白妙と呼ばれた老婆は、幼子のような高く澄んだ声で、楽しそうにコロコロと笑った。
「失敬失敬。お茶をご用意いたしましょう。こちらにお座りくだされ。」
俺たちは白妙にすすめられるがまま、座布団に座った。
巨大な木を切り抜いて作った木目鮮やかな座卓の上に、お茶菓子が次々並べられていく。
驚く俺たちの前に、いつの間に用意したのか、白妙が茶托にのせた湯呑を配っていた。
勧められ、恐る恐る湯呑の蓋をとってみる。
「いただきます。」
あ・・・・この匂い、桜餅みたいだ。
湯呑の中で花開く薄紅色の桜の花に、特別な記念日のお祝いをしている時のような華やいだ気持ちになる。
コクリと飲み込むと、お茶の温かさが、身体の内側から張り詰めた気持ちをゆるゆるとほぐしてくれている気がした。
一息ついた俺は、隣でなにやらぼそぼそと勝が光弘に話しかけていることに気づいた。
どうやら湯呑の蓋をどうしたものかわからない勝が、光弘に「どうすんだ?これ?」と聞いているようだ。
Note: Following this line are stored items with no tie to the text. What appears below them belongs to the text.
(* ===== verification/HighlightsView.v ===== *)
(** * What the highlights section renders and its effects:
      [src/src/components/HighlightsSection/HighlightsSection.js], lines 50-148 and 191-265

    The section runs [fetchHighlights] ([Highlights]) from its mount
    effect (lines 191-193) and from the Try Again button of its error
    state (lines 195-197, 214-221); the button exists only while the error
    state is shown, that is after a run has completed, so two runs never
    overlap and a run is one step of the section's machine.

    The render is the skeleton while [loading], the error state, or the
    four [HighlightCard]s, each listing its coins as [CoinItem]s: a
    trending item shows its rank in the card, its thumbnail and market-cap
    rank; any other item its image, price and 24h change.  A click on an
    item hands the item's object to [onCoinClick] (lines 79-83, 199-203). *)

From Stdlib Require Import QArith Ascii.
From S2P Require Import Prelude Config JsMap Cache JsValue Adapters HttpClient Gateway Highlights Formatters.
#[local] Set Warnings "-clear-no-such-hyp".
Local Open Scope string_scope.
Local Open Scope medi_scope.

(** ** The objects a card lists *)

(** A highlight card lists the elements of its hook's array: coins for
    gainers, losers and volume, trending coins for the trending card. *)
Inductive item := ItemCoin (c : Coin) | ItemTrending (t : TrendingCoin).

(** The elements of a hook's value; a detail payload never reaches a
    highlight hook ([Gateway.gw_inv] keeps it under its own keys). *)
Definition items_of (v : cached) : list item :=
  match v with
  | CCoins l => ItemCoin <$> l
  | CTrending l => ItemTrending <$> l
  | CRaw _ => []
  end.

Definition item_id (x : item) : jsval := match x with ItemCoin c => id c | ItemTrending t => t_id t end.

(** ** [CoinItem], lines 78-148 *)

Inductive item_view :=
  | TrendingItemView (rank : nat) (img : jsval) (name symbol : jsval) (marketCapRank : jsval)
  | CoinItemView (img name symbol : jsval) (price : string) (change_up : bool) (change : string).

(** [type === 'trending'] selects the layout: a trending card reads the
    trending fields, any other card the coin fields; an object lacking a
    field reads [undefined]. *)
Definition CoinItem (x : item) (type : string) (rank : nat) : option (result js_error item_view) :=
  if String.eqb type "trending" then
    match x with
    | ItemTrending t =>
        Some (Ok (TrendingItemView rank (js_or (t_thumb t) (js_or (t_small t) (t_large t)))
                    (t_name t) (t_symbol t) (js_or (t_marketCapRank t) (Some (JStr "N/A")))))
    | ItemCoin c =>
        Some (Ok (TrendingItemView rank None (name c) (symbol c)
                    (js_or (marketCapRank c) (Some (JStr "N/A")))))
    end
  else
    match x with
    | ItemCoin c =>
        let price := formatCurrency (currentPrice c) 2 in
        let up := num_ge (js_to_number (priceChangePercentage24h c)) 0 in
        change ←? formatPercentage (priceChangePercentage24h c) 2;
        Some (Ok (CoinItemView (image c) (name c) (symbol c) price up change))
    | ItemTrending t =>
        change ←? formatPercentage None 2;
        Some (Ok (CoinItemView None (t_name t) (t_symbol t) (formatCurrency None 2) false change))
    end.

(** ** [HighlightCard], lines 50-76 *)

Inductive card_view :=
  | CardEmpty (title : string)
  | CardItems (title : string) (items : list (jsval * item_view)).

(** The items with their keys, [coin.id || `${type}-${index}`], and
    ranks [index + 1]. *)
Fixpoint card_items (type : string) (i : nat) (xs : list item) : option (result js_error (list (jsval * item_view))) :=
  match xs with
  | [] => Some (Ok [])
  | x :: xs' =>
      v ←? CoinItem x type (S i);
      vs ←? card_items type (S i) xs';
      Some (Ok ((js_or (item_id x) (Some (JStr (type ++ "-" ++ Z_to_string (Z.of_nat i)))), v) :: vs))
  end.

Definition HighlightCard (title : string) (coins : cached) (type : string) : option (result js_error card_view) :=
  match items_of coins with
  | [] => Some (Ok (CardEmpty title))
  | xs => vs ←? card_items type 0 xs; Some (Ok (CardItems title vs))
  end.

(** ** The section, lines 205-265 *)

Inductive highlights_view :=
  | HSkeleton
  | HError
  | HCards (gainers losers volume trend : card_view).

Definition render_highlights (s : hl_state) : option (result js_error highlights_view) :=
  if loading s then Some (Ok HSkeleton)
  else match error s with
  | Some _ => Some (Ok HError)
  | None =>
      g ←? HighlightCard "Top Gainers (24h)" (topGainers s) "gainers";
      l ←? HighlightCard "Top Losers (24h)" (topLosers s) "losers";
      v ←? HighlightCard "Highest Volume" (highestVolume s) "volume";
      t ←? HighlightCard "Trending" (trending s) "trending";
      Some (Ok (HCards g l v t))
  end.

(** ** The effects: the mount and the retry button *)

Record hl_world := mk_hl_world { hs : hl_state; hgw : gw_state; hl_mounted : bool }.

Definition hl_world_initial : hl_world := mk_hl_world hl_initial [] false.

Inductive hl_event :=
  | HMount (now : Z) (sch : schedule)   (* useEffect(() => fetchHighlights(), []) *)
  | HRetry (now : Z) (sch : schedule).  (* the Try Again button: handleRetry *)

(** A run of [fetchHighlights] whose four calls settle as [sch] says;
    [None] when [sch] does not settle each call once. *)
Definition hl_run_fetch (cfg : api_config) (now : Z) (sch : schedule) (w : hl_world) (m : bool)
    : option hl_world :=
  match fetchHighlights cfg now sch (hs w) (hgw w) with
  | (Some s', st') => Some (mk_hl_world s' st' m)
  | (None, _) => None
  end.

Definition hl_step (cfg : api_config) (w : hl_world) (e : hl_event) : option hl_world :=
  match e with
  | HMount now sch => if hl_mounted w then None else hl_run_fetch cfg now sch w true
  | HRetry now sch =>
      (* the button is rendered only in the error state *)
      match render_highlights (hs w) with
      | Some (Ok HError) => hl_run_fetch cfg now sch w (hl_mounted w)
      | _ => None
      end
  end.

Inductive hl_reachable (cfg : api_config) : hl_world → Prop :=
  | hl_init : hl_reachable cfg hl_world_initial
  | hl_next w e w' : hl_reachable cfg w → hl_step cfg w e = Some w' → hl_reachable cfg w'.

(** ** Lemmas *)

(** Outside the Trending card, an item whose 24h change is a string
    throws in [formatPercentage]. *)
Lemma CoinItem_string_change c type rank x :
  String.eqb type "trending" = false → priceChangePercentage24h c = Some (JStr x) →
  CoinItem (ItemCoin c) type rank = Some (Err (type_error "value.toFixed is not a function")).
Proof. intros Ht Hx. unfold CoinItem. by rewrite Ht, Hx. Qed.

Lemma card_items_not_ok type i xs c vs :
  (∀ r, CoinItem (ItemCoin c) type r = Some (Err (type_error "value.toFixed is not a function"))) →
  ItemCoin c ∈ xs → card_items type i xs ≠ Some (Ok vs).
Proof.
  intros Hc. revert i vs. induction xs as [|x xs IH]; intros i vs Hin; [by apply elem_of_nil in Hin|].
  cbn. apply elem_of_cons in Hin as [<-|Hin].
  - by rewrite Hc.
  - destruct (CoinItem x type (S i)) as [[v|e]|]; cbn; try discriminate.
    destruct (card_items type (S i) xs) as [[vs'|e]|] eqn:E; cbn; try discriminate.
    by apply IH in E.
Qed.

Lemma HighlightCard_not_ok title l type c x v :
  String.eqb type "trending" = false → c ∈ l → priceChangePercentage24h c = Some (JStr x) →
  HighlightCard title (CCoins l) type ≠ Some (Ok v).
Proof.
  intros Ht Hin Hx. unfold HighlightCard. cbn [items_of].
  assert (ItemCoin c ∈ ItemCoin <$> l) as Hin' by (apply list_elem_of_fmap; eauto).
  destruct (ItemCoin <$> l) as [|y ys] eqn:E; [by apply elem_of_nil in Hin'|].
  destruct (card_items type 0 (y :: ys)) as [[vs|e]|] eqn:Hc; cbn; try discriminate.
  exfalso. refine (card_items_not_ok type 0 _ c vs _ Hin' Hc).
  intros r. by apply (CoinItem_string_change _ _ _ x).
Qed.

(** The section's invariant: the service's cache keeps its invariant,
    and the hooks show no error or the aggregate error with no data. *)
Definition hl_inv (w : hl_world) : Prop :=
  gw_inv (hgw w) ∧ (error (hs w) = None ∨ hs w = hl_all_failed).

Lemma hl_step_inv cfg w e w' : hl_inv w → hl_step cfg w e = Some w' → hl_inv w'.
Proof.
  intros [Hinv _].
  assert (Hf : ∀ now sch m, hl_run_fetch cfg now sch w m = Some w' → hl_inv w').
  { intros now sch m. unfold hl_run_fetch.
    destruct (fetchHighlights cfg now sch (hs w) (hgw w)) as [[s'|] st'] eqn:Hfh; [|done].
    intros [= <-]. exact (fetchHighlights_ok cfg now sch (hs w) (hgw w) s' st' Hinv Hfh). }
  destruct e as [now sch|now sch]; cbn [hl_step].
  - destruct (hl_mounted w); [done|apply Hf].
  - destruct (render_highlights (hs w)) as [[[]|]|]; try done. apply Hf.
Qed.

Lemma hl_reachable_inv cfg w : hl_reachable cfg w → hl_inv w.
Proof.
  induction 1 as [|w e w' _ IH Hs]; [|by eapply hl_step_inv].
  split; [split; [apply Map_nil_wf|done]|by left].
Qed.

(** ** Properties *)

(** C14 (error). The gainers, losers and volume cards print each coin's
    24h change with [formatPercentage], which calls [value.toFixed]: once
    the section has loaded, one coin of these hooks whose change the
    adapter copied as a string makes the render of the whole section
    throw a [TypeError].  The gainers filter lets such a coin in, since
    [value > 0] converts a numeric string. *)
Theorem highlights_render_type_error s l c x :
  loading s = false → error s = None →
  (topGainers s = CCoins l ∨ topLosers s = CCoins l ∨ highestVolume s = CCoins l) →
  c ∈ l → priceChangePercentage24h c = Some (JStr x) →
  ∀ v, render_highlights s ≠ Some (Ok v).
Proof.
  intros Hl He Hcard Hin Hx v. unfold render_highlights. rewrite Hl, He.
  destruct (HighlightCard _ (topGainers s) _) as [[g|e]|] eqn:Hg; cbn; try discriminate.
  destruct (HighlightCard _ (topLosers s) _) as [[lo|e]|] eqn:Hlo; cbn; try discriminate.
  destruct (HighlightCard _ (highestVolume s) _) as [[vo|e]|] eqn:Hv; cbn; try discriminate.
  intros _. destruct Hcard as [H|[H|H]]; rewrite H in *;
    [eapply HighlightCard_not_ok in Hg|eapply HighlightCard_not_ok in Hlo|eapply HighlightCard_not_ok in Hv];
    eauto.
Qed.

(** A listing whose only coin has its 24h change as a numeric string. *)
Definition string_change_listing : json :=
  JArr [JObj [("id", JStr "bitcoin"); ("symbol", JStr "btc"); ("name", JStr "Bitcoin");
              ("current_price", JNum 50000); ("price_change_percentage_24h", JStr "1.5")]].

Definition string_change_schedule : schedule :=
  let ev := mk_net_event 120 (NetResponse 200 "OK" (BodyJson string_change_listing)) in
  [(0%nat, (ev, 120%Z)); (1%nat, (ev, 130%Z)); (2%nat, (ev, 140%Z)); (3%nat, (trending_fails, 50%Z))].

Lemma highlights_render_type_error_witness :
  ∃ w, hl_step (API_CONFIG empty_env) hl_world_initial (HMount 0 string_change_schedule) = Some w ∧
       render_highlights (hs w) = Some (Err (type_error "value.toFixed is not a function")) ∧
       ∀ v, render_highlights (hs w) ≠ Some (Ok v).
Proof.
  destruct (hl_step (API_CONFIG empty_env) hl_world_initial (HMount 0 string_change_schedule))
    as [w|] eqn:E; [|vm_compute in E; discriminate].
  exists w. pose proof E as E'. vm_compute in E'. injection E' as Ew. subst w.
  split; [reflexivity|]. split; [vm_compute; reflexivity|].
  eapply (highlights_render_type_error _ _ _ "1.5");
    [reflexivity|reflexivity|left; reflexivity|constructor|reflexivity].
Defined.

(** C22 (invariant). The section shows its error state only after all
    four requests were rejected, and then holds no data: in every
    reachable state an error is the aggregate error, with the four lists
    empty.  The [slice(0, 5)] of the trending value never throws, since
    the service's cache keeps only trending lists under its trending key
    and the adapter returns a list, so no [TypeError] of line 36 reaches
    [setError] and no partial data is shown beside an error. *)
Theorem highlights_error_all_failed cfg w e :
  hl_reachable cfg w → error (hs w) = Some e → hs w = hl_all_failed.
Proof.
  intros Hw He. destruct (hl_reachable_inv cfg w Hw) as [_ [Hn|Ha]]; [congruence|exact Ha].
Qed.

Lemma highlights_error_all_failed_witness :
  ∃ w, hl_step (API_CONFIG empty_env) hl_world_initial (HMount 0 failing_schedule) = Some w ∧
       error (hs w) = Some all_failed_error ∧ hs w = hl_all_failed.
Proof.
  destruct (hl_step (API_CONFIG empty_env) hl_world_initial (HMount 0 failing_schedule))
    as [w|] eqn:E; [|vm_compute in E; discriminate].
  exists w. assert (He : error (hs w) = Some all_failed_error)
    by (pose proof E as E'; vm_compute in E'; injection E' as <-; reflexivity).
  split_and!; [reflexivity|exact He|].
  apply (highlights_error_all_failed (API_CONFIG empty_env) w all_failed_error); [|exact He].
  by eapply hl_next; [constructor|].
Defined.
聞かれた光弘の方は、はじめ何を聞かれているか分からずキョトンとして首をかしげていたが、「わかった!」というようにコクコクうなずき、勝に蓋の置き方をジェスチャーで丁寧に伝えている。
微笑ましいそのやり取りに思わず頬が緩んだ。
平和だなぁ。
勝と光弘の、ほっこりさせられるやり取りをずっと見ていたい気持ちもあったが、あまりゆっくりしている時間はなさそうだ。
俺は両頬をパチンと手でたたいて気持ちを切り替えると、久遠と翡翠に意を決して向き直った。
「今日はおじゃまさせてもらって、ありがとうございます。俺、渡邉真也です。こっちの2人が、香坂勝と川名光弘。」
「どうもーっ。」
俺の紹介に合わせて、勝が軽いノリで、光弘は無言で深々と頭を下げた。
「単刀直入に聞かせてもらいます。今日、ここに俺たちを呼んでくれたのはなぜですか?」
俺の問いかけに、笑顔の翡翠が口を開きかけた。
だが、そこで何かに気づいたように縁側に向かって鋭い視線を向ける。
「申し訳ございません。どうやら新しいお客様がいらっしゃったようなのです。少しだけお待ちいただけますか。」
そう言って頭を下げてから立ち上がると、得体の知れない緊張感の中、翡翠は大きく障子を開けた。